** Input data **
Context (time : P -> Z) (from to workspacePk pk : Z) (blocks : list block_row) (k : Z).
Hypothesis k_nonneg : 0 <= k.
Hypothesis page_fits : RAW_BLOCK_PAGE_SIZE * k <= limit.
Definition page_points (rows : list block_row) : list P := order_by (key_leb time) (blocks_points rows).
Lemma raw_page_step pre rem after : page_query blk_start RAW_BLOCK_PAGE_SIZE (block_in_range workspacePk pk from to) after blocks =
    take (Z.to_nat (RAW_BLOCK_PAGE_SIZE + 1)) rem ->
  Forall decodes rem -> Forall (fun r => Z.of_nat (length (block_points r)) <= k) rem -> Forall (fun r => 0 <= blk_start r <= max_safe) rem ->
  exists consumed rest next, rem = (consumed ++ rest)%list /\
    raw_page decode step time error blocks workspacePk pk from to after = Ok (page_points consumed, next) /\ (rest = [] -> next = None) /\
    (rest <> [] -> consumed <> [] /\ exists c, next = Some c /\ cursor_after blk_start raw 0 (pre ++ consumed)%list (Some c)).
Proof.
  intros Hq Hd Hk Hsafe. unfold raw_page. rewrite Hq, take_take. change (Z.to_nat RAW_BLOCK_PAGE_SIZE `min` Z.to_nat (RAW_BLOCK_PAGE_SIZE + 1))%nat with 72%nat.
  change (Z.to_nat (RAW_BLOCK_PAGE_SIZE + 1)) with 73%nat. unfold RAW_BLOCK_PAGE_SIZE in page_fits.
  assert (Hlen : Z.of_nat (length (take 72 rem)) <= 72) by (rewrite length_take; lia).
  destruct (add_rows_spec RAW_PAGE_BYTES k (take 72 rem) [] 0 0) as (consumed & rest & Heq & Hr & Hne);
    [lia|done|by apply Forall_take|by apply Forall_take|cbn [length]; nia|]. rewrite Hr. cbn [app]. rewrite Z.add_0_l.
  assert (Hrem : rem = (consumed ++ rest ++ drop 72 rem)%list) by (rewrite app_assoc, <- Heq; by rewrite take_drop).
  assert (Hcl : (length consumed <= 72)%nat) by (apply (f_equal length) in Heq; rewrite length_take, length_app in Heq; lia).
  exists consumed, (rest ++ drop 72 rem)%list. fold (page_points consumed).
  destruct (last consumed) as [row|] eqn:El; cycle 1.
  { apply last_None in El as ->. exists None. assert (take 72 rem = []) as H0 by (destruct (take 72 rem); [done|exfalso; by apply (Hne eq_refl)]).
    destruct rem as [|x rem']; [|done]. destruct rest; [|done]. cbn. split; [done|]. split; [done|]. split; [done|]. intros H; by destruct H. }
  assert (Hpos : 0 < Z.of_nat (length consumed)) by (destruct consumed; [done|cbn [length]; lia]).
  rewrite (proj2 (Z.ltb_lt _ _)) by done. rewrite last_lookup in El. replace (Z.to_nat (Z.of_nat (length consumed) - 1)) with (Init.Nat.pred (length consumed)) by lia.
  assert (Hrow : take 73 rem !! Init.Nat.pred (length consumed) = Some row).
  { rewrite lookup_take_lt by lia. rewrite Hrem. by apply lookup_app_l_Some. }
  rewrite Hrow. assert (Htot : length rem = (length consumed + length (rest ++ drop 72 rem))%nat) by (by rewrite Hrem, length_app at 1).
  assert (Hin : 0 <= blk_start row <= max_safe).
  { rewrite Forall_forall in Hsafe. apply Hsafe. rewrite Hrem, elem_of_app. left. by eapply list_elem_of_lookup_2. }
  destruct (rest ++ drop 72 rem)%list as [|x rest'] eqn:Er.
  - exists None. split; [done|]. split; [|done]. cbn [length] in Htot. rewrite length_take, (proj2 (Z.ltb_ge _ _)) by lia. done.
  - destruct (cursor_roundtrip raw (blk_start row) Hin) as (c & Hc & _). exists (Some c). split; [done|]. cbn [length] in Htot.
    rewrite length_take, (proj2 (Z.ltb_lt _ _)) by lia. rewrite Hc. split; [done|]. split; [done|]. intros _. split; [by intros ->|].
    exists c. split; [done|]. split; [lia|]. exists row. split; [|done]. apply last_take_app. by rewrite last_lookup.
Qed.

Definition blocks_in_order : list block_row := order_by (key_leb blk_start) (List.filter (block_in_range workspacePk pk from to) blocks).
Hypothesis blocks_key : NoDup (map block_key blocks).
Lemma blocks_starts : NoDup (map blk_start (List.filter (block_in_range workspacePk pk from to) blocks)).
Proof.
  induction blocks as [|x l IH]; cbn [map List.filter]; [constructor|]. cbn [map] in blocks_key. apply NoDup_cons in blocks_key as [Hx Hn].
  destruct (block_in_range _ _ _ _ x) eqn:E; [|by apply IH].
  cbn [map]. constructor; [|by apply IH]. intros H. apply Hx. apply (list_elem_of_fmap blk_start) in H as (y & Hy & [Hin Hp]%filter_In_elem).
  unfold block_in_range in *. bool_hyps. rewrite list_elem_of_fmap. exists y. split; [unfold block_key; f_equal; lia | done].
Qed.
Lemma page_points_perm parts : concat (map page_points parts) ≡ₚ blocks_points (concat parts).
Proof.
  unfold blocks_points. induction parts as [|x l IH]; cbn [map concat]; [done|]. rewrite map_app, concat_app, IH. unfold page_points. by rewrite order_by_perm.
Qed.
(** The raw pages of blocks that decode, with few enough points each, show every point once. *)
Lemma raw_pages_complete e load : 0 <= from -> from < to -> to <= max_safe ->
  (forall cursor after, validateCursor e cursor raw from to = Ok after -> load cursor = raw_page decode step time error blocks workspacePk pk from to after) ->
  Forall decodes blocks_in_order -> Forall (fun r => Z.of_nat (length (block_points r)) <= k) blocks_in_order ->
  exists pages, follow (S (length blocks_in_order)) load None = Ok pages /\ concat pages ≡ₚ blocks_points blocks_in_order /\
    Forall (fun page => StronglySorted (Leb (key_leb time)) page) pages.
Proof.
  intros H0 Hft Hto Hload Hd Hk. assert (Hr : Forall (fun r => from - 300000 <= blk_start r < to /\ 0 <= blk_start r) blocks_in_order).
  { apply Forall_forall. intros r Hin. unfold blocks_in_order in Hin. rewrite elem_of_order_by in Hin. apply filter_In_elem in Hin as [_ Hp].
    unfold block_in_range in Hp. bool_hyps. pose proof (Z.div_mod from 300000 ltac:(lia)). pose proof (Z.mod_pos_bound from 300000 ltac:(lia)).
    pose proof (Z.div_pos from 300000 H0 ltac:(lia)). lia. }
  destruct (follow_all blk_start raw 0 blocks_in_order page_points load (fun _ => True)) as (parts & Hp & _ & Hf).
  - intros pre rem cursor Heq Hc. unfold page_step. assert (Hr' := Hr). rewrite Heq in Hr', Hd, Hk.
    apply Forall_app in Hr' as [Hpre Hrem]. apply Forall_app in Hd as [_ Hd]. apply Forall_app in Hk as [_ Hk].
    destruct (cursor_read blk_start raw e from to 0 pre cursor) as (after & Ha & Hafter); [|done|].
    { intros row Hrow%last_Some_elem_of _. rewrite Forall_forall in Hpre. specialize (Hpre row Hrow). cbn in Hpre. lia. }
    pose proof (page_query_rest blk_start RAW_BLOCK_PAGE_SIZE _ _ pre rem after blocks_starts Heq Hafter) as Hq.
    destruct (raw_page_step pre rem after Hq Hd Hk) as (consumed & rest & next & H1 & H2 & H3).
    { eapply Forall_impl; [exact Hrem|]. intros r Hx. cbn in Hx. lia. }
    exists consumed, rest, next. split; [done|]. split; [done|]. by rewrite (Hload cursor after Ha).
  - exists (map page_points parts). split; [done|]. split; [by rewrite page_points_perm, Hp|].
    apply Forall_map, Forall_forall. intros x _. unfold page_points. apply order_by_strong; [apply cursor_leb_total | apply cursor_leb_trans].
Qed.
End RawPages.

(** ** The raw history of a machine *)

Section MachineRaw.
Context (decompress : list byte -> list (list byte) * option string).
Context (from to : Z).
Definition machine_keep (s : metric_sample) : option MachineHistoryPoint := if (observedAt s <? from) || (to <=? observedAt s) then None else Some (sample_point s).
Lemma machine_step_law s points : Z.of_nat (length points) <= RAW_POINT_LIMIT ->
  machine_step from to s points = match machine_keep s with
    | None => Ok points
    | Some p => if RAW_POINT_LIMIT <? Z.of_nat (length points) + 1 then Err "MachineHistoryDataError" else Ok (points ++ [p])%list end.
Proof.
  intros _. unfold machine_step, machine_keep. destruct (_ || _); [done|]. rewrite length_app. cbn [length]. by rewrite Nat2Z.inj_add.
Qed.
(** The points of the range that a block stores. *)
Definition machine_points (r : block_row) : list MachineHistoryPoint := block_points (decodeCompressedMachineSamples decompress) machine_keep r.
Definition machine_blocks (t : telemetry_pages) (workspacePk machinePk : Z) : list block_row :=
  blocks_in_order from to workspacePk machinePk (tp_machineBlocks t).
Definition decodable (r : block_row) : Prop := decodes (decodeCompressedMachineSamples decompress) r.

(** Following the raw pages of a machine whose blocks decode to at most thirty points of the
    range each (a sample every ten seconds) ends, and shows every point once. *)
Theorem machine_raw_paged d t workspaceSlug userId machineId workspaceId workspacePk machinePk
  (Hscope : loadAuthorizedMachineScope d workspaceSlug userId machineId = Ok (workspaceId, workspacePk, machinePk))
  (Hrange : validateHistoryRange "MachineHistoryRangeError" raw from to = Ok tt)
  (Hkey : NoDup (map block_key (tp_machineBlocks t)))
  (Hblocks : Forall (fun r => decodable r /\ Z.of_nat (length (machine_points r)) <= 30) (machine_blocks t workspacePk machinePk)) :
  exists pages, follow (S (length (machine_blocks t workspacePk machinePk)))
      (loadMachineHistory decompress d t workspaceSlug userId machineId raw from to) None = Ok pages /\
    concat pages ≡ₚ concat (map machine_points (machine_blocks t workspacePk machinePk)) /\
    Forall (fun page => StronglySorted (Leb (key_leb hp_bucketStart)) page) pages.
Proof.
  destruct (range_safe _ _ _ _ Hrange) as (H0 & Hlt & Hsafe). apply Forall_and in Hblocks as [Hd Hk].
  eapply (raw_pages_complete _ _ machine_keep RAW_POINT_LIMIT "MachineHistoryDataError" machine_step_law _ _ _ _ _ _ 30); try done.
  intros cursor after Ha. unfold loadMachineHistory. rewrite Hscope. cbn [rbind]. rewrite Hrange, Ha. done.
Qed.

** How to complete this task **
Only the lines above from the line with "range each (a" to the line with "(Hscope : loadAuthorizedMachineScope", those two lines included, should be reproduced exactly.

** Answer below **
    range each (a sample every ten seconds) ends, and shows every point once. *)
Theorem machine_raw_paged d t workspaceSlug userId machineId workspaceId workspacePk machinePk
  (Hscope : loadAuthorizedMachineScope d workspaceSlug userId machineId = Ok (workspaceId, workspacePk, machinePk))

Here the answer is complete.